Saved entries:
● ● ●

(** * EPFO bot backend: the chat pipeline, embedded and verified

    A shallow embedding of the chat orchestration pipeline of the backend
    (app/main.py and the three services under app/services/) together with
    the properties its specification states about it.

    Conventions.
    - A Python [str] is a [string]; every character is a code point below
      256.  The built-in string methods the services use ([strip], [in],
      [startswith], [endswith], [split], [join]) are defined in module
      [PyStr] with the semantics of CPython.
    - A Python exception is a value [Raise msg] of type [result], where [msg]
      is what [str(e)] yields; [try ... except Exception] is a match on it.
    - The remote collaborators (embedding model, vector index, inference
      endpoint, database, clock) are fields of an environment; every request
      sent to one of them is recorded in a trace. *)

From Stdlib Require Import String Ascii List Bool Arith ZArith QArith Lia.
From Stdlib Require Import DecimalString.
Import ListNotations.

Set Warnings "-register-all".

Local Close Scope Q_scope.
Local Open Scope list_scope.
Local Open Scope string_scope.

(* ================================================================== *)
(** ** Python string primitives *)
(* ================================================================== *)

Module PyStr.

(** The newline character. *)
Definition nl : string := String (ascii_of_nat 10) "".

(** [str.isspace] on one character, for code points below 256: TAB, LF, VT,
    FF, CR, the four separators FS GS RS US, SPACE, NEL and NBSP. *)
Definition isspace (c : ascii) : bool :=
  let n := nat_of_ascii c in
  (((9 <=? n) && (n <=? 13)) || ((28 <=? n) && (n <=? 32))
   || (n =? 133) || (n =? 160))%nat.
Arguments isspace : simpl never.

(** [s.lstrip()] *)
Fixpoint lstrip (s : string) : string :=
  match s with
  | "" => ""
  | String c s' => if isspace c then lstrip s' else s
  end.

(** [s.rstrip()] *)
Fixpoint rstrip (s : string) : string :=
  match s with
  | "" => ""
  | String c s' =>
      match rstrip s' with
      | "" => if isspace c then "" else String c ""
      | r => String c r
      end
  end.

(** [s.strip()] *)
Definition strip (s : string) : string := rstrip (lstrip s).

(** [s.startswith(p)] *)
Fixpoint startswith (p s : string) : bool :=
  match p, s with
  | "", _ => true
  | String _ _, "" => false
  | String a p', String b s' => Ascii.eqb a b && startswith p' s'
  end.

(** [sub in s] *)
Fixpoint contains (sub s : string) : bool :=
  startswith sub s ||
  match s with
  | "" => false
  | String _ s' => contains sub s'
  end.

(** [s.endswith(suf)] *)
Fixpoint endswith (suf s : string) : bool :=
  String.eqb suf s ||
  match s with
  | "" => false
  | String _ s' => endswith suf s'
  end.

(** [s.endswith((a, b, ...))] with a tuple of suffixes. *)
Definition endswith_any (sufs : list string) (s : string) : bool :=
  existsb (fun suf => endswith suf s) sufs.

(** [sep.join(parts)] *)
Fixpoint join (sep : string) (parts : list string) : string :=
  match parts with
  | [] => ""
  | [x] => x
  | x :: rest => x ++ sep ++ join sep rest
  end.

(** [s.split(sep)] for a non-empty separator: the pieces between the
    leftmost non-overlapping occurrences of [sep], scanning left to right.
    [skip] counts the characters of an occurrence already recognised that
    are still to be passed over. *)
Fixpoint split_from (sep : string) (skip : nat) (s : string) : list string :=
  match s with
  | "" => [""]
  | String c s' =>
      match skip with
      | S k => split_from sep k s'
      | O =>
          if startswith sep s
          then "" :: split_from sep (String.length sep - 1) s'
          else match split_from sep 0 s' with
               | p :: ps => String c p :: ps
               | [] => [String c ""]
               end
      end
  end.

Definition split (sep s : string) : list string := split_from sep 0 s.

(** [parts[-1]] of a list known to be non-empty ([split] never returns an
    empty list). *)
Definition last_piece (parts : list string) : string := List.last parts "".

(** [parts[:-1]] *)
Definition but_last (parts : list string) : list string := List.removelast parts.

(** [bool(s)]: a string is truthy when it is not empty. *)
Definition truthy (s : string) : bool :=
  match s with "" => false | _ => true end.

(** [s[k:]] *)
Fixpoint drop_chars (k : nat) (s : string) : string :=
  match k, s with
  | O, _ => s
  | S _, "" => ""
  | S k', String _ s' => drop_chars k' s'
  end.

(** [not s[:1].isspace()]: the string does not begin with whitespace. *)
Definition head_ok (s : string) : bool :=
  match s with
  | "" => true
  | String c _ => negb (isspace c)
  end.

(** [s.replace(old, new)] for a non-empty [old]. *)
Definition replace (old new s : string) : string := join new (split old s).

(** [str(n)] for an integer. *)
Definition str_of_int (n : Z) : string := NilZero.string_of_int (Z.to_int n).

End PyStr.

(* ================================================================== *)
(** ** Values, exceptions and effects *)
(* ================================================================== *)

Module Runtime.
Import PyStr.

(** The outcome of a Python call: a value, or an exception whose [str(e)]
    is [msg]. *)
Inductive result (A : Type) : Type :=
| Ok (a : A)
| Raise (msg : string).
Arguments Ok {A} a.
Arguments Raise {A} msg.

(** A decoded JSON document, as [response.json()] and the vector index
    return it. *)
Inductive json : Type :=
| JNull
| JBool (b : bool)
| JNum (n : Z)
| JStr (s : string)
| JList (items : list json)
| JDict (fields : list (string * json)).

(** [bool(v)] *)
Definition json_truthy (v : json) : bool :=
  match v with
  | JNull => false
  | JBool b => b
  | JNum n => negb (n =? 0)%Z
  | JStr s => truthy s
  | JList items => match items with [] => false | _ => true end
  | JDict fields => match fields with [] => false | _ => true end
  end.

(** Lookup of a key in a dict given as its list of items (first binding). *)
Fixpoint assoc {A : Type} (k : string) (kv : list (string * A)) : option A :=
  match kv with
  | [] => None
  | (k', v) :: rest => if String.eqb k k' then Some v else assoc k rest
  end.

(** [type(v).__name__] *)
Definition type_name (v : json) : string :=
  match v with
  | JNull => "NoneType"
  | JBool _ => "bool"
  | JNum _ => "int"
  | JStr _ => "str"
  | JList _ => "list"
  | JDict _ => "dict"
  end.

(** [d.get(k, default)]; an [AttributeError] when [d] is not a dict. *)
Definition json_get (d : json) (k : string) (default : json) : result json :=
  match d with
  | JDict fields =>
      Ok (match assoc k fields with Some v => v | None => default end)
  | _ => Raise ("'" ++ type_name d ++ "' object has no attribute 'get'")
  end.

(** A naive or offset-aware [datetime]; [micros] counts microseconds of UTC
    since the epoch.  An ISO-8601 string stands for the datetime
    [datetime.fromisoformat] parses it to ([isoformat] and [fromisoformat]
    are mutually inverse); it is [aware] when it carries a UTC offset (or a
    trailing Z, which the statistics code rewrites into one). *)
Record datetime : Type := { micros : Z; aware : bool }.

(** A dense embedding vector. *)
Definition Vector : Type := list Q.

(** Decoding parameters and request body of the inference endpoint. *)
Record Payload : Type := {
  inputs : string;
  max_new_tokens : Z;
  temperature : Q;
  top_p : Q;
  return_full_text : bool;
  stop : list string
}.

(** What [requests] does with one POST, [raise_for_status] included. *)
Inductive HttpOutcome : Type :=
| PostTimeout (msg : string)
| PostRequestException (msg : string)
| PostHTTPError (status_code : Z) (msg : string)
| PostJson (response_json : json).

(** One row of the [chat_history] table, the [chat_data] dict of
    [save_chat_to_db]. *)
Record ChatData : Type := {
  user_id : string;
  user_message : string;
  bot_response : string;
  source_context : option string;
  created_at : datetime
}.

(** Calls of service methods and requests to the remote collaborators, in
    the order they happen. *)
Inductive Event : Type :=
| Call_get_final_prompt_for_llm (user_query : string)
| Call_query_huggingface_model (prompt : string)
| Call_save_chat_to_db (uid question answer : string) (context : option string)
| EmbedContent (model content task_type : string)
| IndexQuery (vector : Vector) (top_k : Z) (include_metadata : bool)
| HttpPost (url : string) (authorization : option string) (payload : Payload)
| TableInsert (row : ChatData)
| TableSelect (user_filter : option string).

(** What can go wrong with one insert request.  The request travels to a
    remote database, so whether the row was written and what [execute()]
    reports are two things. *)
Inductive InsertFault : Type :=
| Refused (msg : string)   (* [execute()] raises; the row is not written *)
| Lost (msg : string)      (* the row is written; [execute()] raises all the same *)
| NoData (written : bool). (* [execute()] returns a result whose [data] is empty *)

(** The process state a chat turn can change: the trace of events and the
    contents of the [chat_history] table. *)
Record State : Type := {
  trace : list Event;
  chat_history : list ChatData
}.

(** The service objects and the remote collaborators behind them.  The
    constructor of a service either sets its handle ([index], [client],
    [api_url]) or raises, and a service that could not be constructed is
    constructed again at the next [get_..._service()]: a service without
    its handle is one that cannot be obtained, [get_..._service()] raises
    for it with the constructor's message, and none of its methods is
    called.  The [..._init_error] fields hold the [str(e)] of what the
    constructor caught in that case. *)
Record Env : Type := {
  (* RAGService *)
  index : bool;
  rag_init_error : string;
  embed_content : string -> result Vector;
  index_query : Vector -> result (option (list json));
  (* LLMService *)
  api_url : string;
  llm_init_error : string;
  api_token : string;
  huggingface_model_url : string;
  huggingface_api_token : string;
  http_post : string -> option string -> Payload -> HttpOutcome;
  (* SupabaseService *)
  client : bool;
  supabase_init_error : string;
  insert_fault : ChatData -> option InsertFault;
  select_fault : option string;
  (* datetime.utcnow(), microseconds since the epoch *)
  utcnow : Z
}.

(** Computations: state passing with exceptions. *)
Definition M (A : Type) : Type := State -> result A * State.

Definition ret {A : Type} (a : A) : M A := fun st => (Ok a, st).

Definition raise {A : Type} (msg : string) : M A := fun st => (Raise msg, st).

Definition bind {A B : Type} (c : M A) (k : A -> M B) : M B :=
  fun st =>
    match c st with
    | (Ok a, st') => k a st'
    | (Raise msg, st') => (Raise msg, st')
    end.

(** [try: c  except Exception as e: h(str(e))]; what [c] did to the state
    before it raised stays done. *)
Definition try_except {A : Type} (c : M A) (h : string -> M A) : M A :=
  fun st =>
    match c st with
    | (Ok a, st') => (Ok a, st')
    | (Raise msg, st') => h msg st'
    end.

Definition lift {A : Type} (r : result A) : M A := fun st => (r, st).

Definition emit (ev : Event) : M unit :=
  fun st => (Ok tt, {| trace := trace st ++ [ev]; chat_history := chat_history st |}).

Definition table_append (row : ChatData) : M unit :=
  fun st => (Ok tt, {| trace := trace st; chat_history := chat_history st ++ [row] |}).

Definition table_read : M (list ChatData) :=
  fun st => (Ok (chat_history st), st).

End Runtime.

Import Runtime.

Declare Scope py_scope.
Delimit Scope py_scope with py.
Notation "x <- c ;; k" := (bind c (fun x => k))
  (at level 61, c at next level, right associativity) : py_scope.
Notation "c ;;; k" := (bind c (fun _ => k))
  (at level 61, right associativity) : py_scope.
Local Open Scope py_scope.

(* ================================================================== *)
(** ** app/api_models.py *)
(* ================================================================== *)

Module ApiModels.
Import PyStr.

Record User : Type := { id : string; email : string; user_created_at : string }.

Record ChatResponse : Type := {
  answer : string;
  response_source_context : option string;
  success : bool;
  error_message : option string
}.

● ● ●

■ Task brief
Would you please copy exactly the part of the entries above that begins at the line containing "(Ok a, st)." and ends at the line containing "Definition table_append (row", both lines included?

■ Solution below
Definition ret {A : Type} (a : A) : M A := fun st => (Ok a, st).

Definition raise {A : Type} (msg : string) : M A := fun st => (Raise msg, st).

Definition bind {A B : Type} (c : M A) (k : A -> M B) : M B :=
  fun st =>
    match c st with
    | (Ok a, st') => k a st'
    | (Raise msg, st') => (Raise msg, st')
    end.

(** [try: c  except Exception as e: h(str(e))]; what [c] did to the state
    before it raised stays done. *)
Definition try_except {A : Type} (c : M A) (h : string -> M A) : M A :=
  fun st =>
    match c st with
    | (Ok a, st') => (Ok a, st')
    | (Raise msg, st') => h msg st'
    end.

Definition lift {A : Type} (r : result A) : M A := fun st => (r, st).

Definition emit (ev : Event) : M unit :=
  fun st => (Ok tt, {| trace := trace st ++ [ev]; chat_history := chat_history st |}).

Definition table_append (row : ChatData) : M unit :=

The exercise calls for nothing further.